Making the Most of What You’ve Got

6 Oct

A few weeks ago I was in Jeremie, Haiti on a group volunteer trip. The trip was both heartwarming and heartbreaking. Haiti is the poorest country in the Western Hemisphere and poverty is everywhere. Just knowing what the people of Haiti have had to endure for the last ~2 years since the earthquake, much less the last few hundred years breaks my heart. However, everywhere we went, children were  always eager to play, offer a bright smile or hold hands with the “blancs” (foreigners) who for a brief time invaded their community with open hearts and open arms. I could go on and on about my time in Haiti and will likely save a more thorough deep-dive for another post.

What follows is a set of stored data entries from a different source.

(** * Link Indexer (PNX): the link aggregation engine of [src/main.ts]

    A shallow embedding of the reference parser, the path filter, the link
    aggregator and the report renderer of the plugin, followed by the
    properties of the specification that can be settled on it.

    Conventions of the embedding.
    - A JavaScript string is a [string]: a sequence of code units.  The
      built-ins that look at single code units ([startsWith], [includes],
      [split], [replace] with the literal patterns of the source) are written
      out; [trim] removes the ECMAScript white space and line terminators
      that fit in one byte, [toLowerCase] maps the upper-case letters of the
      same range.
    - The host application (vault, metadata cache, [normalizePath],
      [getLinkpath]), the [RegExp] engine, [picomatch] and the locale used by
      [localeCompare] are not part of the repository: they are the fields of
      the record [App], and every definition below takes the host as an
      argument.
    - [uniqueLinks] is a plain object literal used as a map.  Its own
      properties are kept in creation order; a read goes through
      [Object.prototype]; [Object.entries] lists array-index keys first.
    - A command leaves behind the file store and the notices it showed;
      what it writes to the console is not modelled. *)

From Stdlib Require Import List String Ascii Bool ZArith NArith Lia Arith.
From Stdlib Require Import Permutation Sorted DecimalString OrderedTypeEx.
From Stdlib Require Import DecimalN DecimalPos.
Import ListNotations.
Lemma createGroup_nothing_else (amb : Ambient) (name : string)
      (description parentId : option string) (s : BookmarkManager.t) (x : BookmarkGroup.t) :
  let c := BookmarkGroup.new (BookmarkManager.next_addr s) amb name description None in
  let s' := after (BookmarkManager.createGroup amb name description parentId) s in
  existsb (has_id (BookmarkGroup.id c)) (BookmarkManager.getAllGroups s) = false ->
  In x (BookmarkManager.getAllGroups s') ->
  BookmarkGroup.id x = BookmarkGroup.id c ->
  returned (BookmarkManager.createGroup amb name description parentId) s = Ok x /\
  BookmarkGroup.set_parent None x = c /\
  BookmarkGroup.parent x =
    match match truthy parentId with
          | Some pid => BookmarkManager.findGroupById pid s
          | None => None
          end with
    | Some p => Some (BookmarkGroup.addr p)
    | None => None
    end.
Proof.
  intros c s' Hnone Hx Hid.
  destruct (createGroup_after amb name description parentId s) as [_ H].
  fold c s' in H. rewrite getAllGroups_eq in Hx.
  assert (Hold : forall y, In y (BookmarkManager.getAllGroups s) ->
                           BookmarkGroup.id x <> BookmarkGroup.id y).
  { intros y Hy E. rewrite Hid in E. symmetry in E. revert E.
    eapply not_listed_group; [exact Hnone | exact Hy]. }
  destruct (match truthy parentId with
            | Some pid => BookmarkManager.findGroupById pid s
            | None => None
            end) as [p|] eqn:E.
  - destruct H as [Hret Hg]. rewrite Hg in Hx.
    assert (Hp : holds_group (BookmarkGroup.id c) p = false).
    { assert (Hin : In p (BookmarkManager.getAllGroups s)).
      { destruct (truthy parentId) as [pid|]; [|discriminate].
        assert (Hf := findGroupById_found pid s). rewrite E in Hf. apply Hf. }
      rewrite existsb_getAllGroups in Hnone. apply orb_false_iff in Hnone as [_ Hnone].
      destruct (holds_group (BookmarkGroup.id c) p) eqn:Ep; [|reflexivity].
      assert (Hex : existsb (holds_group (BookmarkGroup.id c))
                            (BookmarkManager.getAllGroups s) = true)
        by (apply existsb_exists; now exists p).
      rewrite Hnone in Hex. discriminate. }
    rewrite Hp in Hret.
    assert (Ex : x = BookmarkGroup.set_parent (Some (BookmarkGroup.addr p)) c).
    { apply in_app_or in Hx as [Hx|Hx].
      - apply in_map_iff in Hx as (y & <- & Hy). exfalso.
        apply (Hold y); [|apply modify_addGroup_id].
        rewrite getAllGroups_eq. apply in_or_app. now left.
      - apply in_flat_map in Hx as (z & Hz & Hx).
        apply in_map_iff in Hz as (y & <- & Hy).
        apply addGroup_nothing_else in Hx as [->|(y' & Hy' & Hid')];
          [reflexivity | | reflexivity].
        exfalso. apply (Hold y'); [|exact Hid'].
        rewrite getAllGroups_eq. apply in_or_app. right.
        apply in_flat_map. now exists y. }
    subst x. split; [exact Hret|]. split; reflexivity.
  - destruct H as [Hret Hg]. rewrite Hg in Hx.
    assert (Ex : x = c).
    { rewrite flat_map_app in Hx. cbn [flat_map] in Hx. rewrite app_nil_r in Hx.
      apply in_app_or in Hx as [Hx|Hx].
      - apply in_app_or in Hx as [Hx|[<-|[]]]; [|reflexivity]. exfalso.
        apply (Hold x); [|reflexivity].
        rewrite getAllGroups_eq. apply in_or_app. now left.
      - exfalso. apply (Hold x); [|reflexivity].
        rewrite getAllGroups_eq. apply in_or_app. now right. }
    subst x. split; [exact Hret|]. split; reflexivity.
Qed.
(* ===== verification/_CoqProject ===== *)
-Q . S2P
Prelude.v
Errors.v
Hash.v
Text.v
Cbor.v
Master.v
Index.v
FsObject.v
FsArchive.v
TarProfile.v
TarExtract.v
TarRoundTrip.v
FsManifest.v
JsonToy.v
FsManifestOps.v
Json.v
Identity.v
Subjects.v
Graph.v
GraphToy.v
Posix.v
Tasks.v
Store.v
StoreInvariant.v
StoreSafety.v
StorePool.v
StoreRefs.v
StoreToy.v
Fibers.v
FiberSafety.v
FiberLiveness.v
Resolver.v
Answers.v
ResolverSafety.v
Realizer.v
Product.v
RealizerSafety.v
RealizerLiveness.v
RealizerToy.v
Elf.v
BundleConfig.v
BundleLaunch.v
Reading.v
BundleSafety.v
SandboxProtocol.v
SandboxKernel.v
SandboxEvents.v
SandboxRunner.v
SandboxLauncher.v
SandboxCalls.v
SandboxIsolation.v
SandboxReport.v
SandboxLayer.v
SandboxAdditive.v
SandboxConfig.v
SandboxConfigFacts.v
SandboxHost.v
SandboxHostFacts.v
SandboxToy.v
Publisher.v
PublisherFacts.v
Reader.v
ReaderFacts.v
RemoteProvider.v
Content.v
ContentFacts.v
RepositoryToy.v
OciExtract.v
OciOverlay.v
OciFacts.v
HostBundle.v
BundleVerify.v
BundleVerifyFacts.v
BundleLaunches.v
BundleToy.v
Http.v
Network.v
NetworkPool.v
NetworkWalk.v
NetworkToy.v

Our living conditions were rustic to say the least. Because of the heat and humidity, and the lack of air conditioning we slept in tents. Fourteen of us shared one bathroom and we had electricity sporadically. Despite all of this we ate incredibly well: fresh fruit and coffee in the mornings. Huge mid-day meals of rice and beans, pasta, fried meat, stew, salad and more fruit. I expected to lose weight in Haiti, not gain it! (Actually, I did lose a few pounds) Many things made an indelible impression on me during this adventure, including the magic our cooks were able to create in their kitchen:

That’s right: no stove, no fridge, no overflowing pantry, no fancy appliances like food processors, blenders, etc. The cooks did everything by hand, cooked using charcoal “stoves” and went to the market everyday to buy food. It looks grungy, but the cooks scrubbed everything down every day. Seeing the environment in which our Haitian cooks created fantastic meals made me admire their skills and enjoy their home cooking even more.

I often daydream about my ultimate kitchen and salivate over photos in magazines and on the Web. My standing mixer and food processor are among my favorite go-to kitchen tools. However, after being in Haiti I have a much greater admiration for cooks who can create fantastic meals without the help of fancy tools or exotic ingredients, and who rely on their ingenuity and talent to make the most of what they’ve got.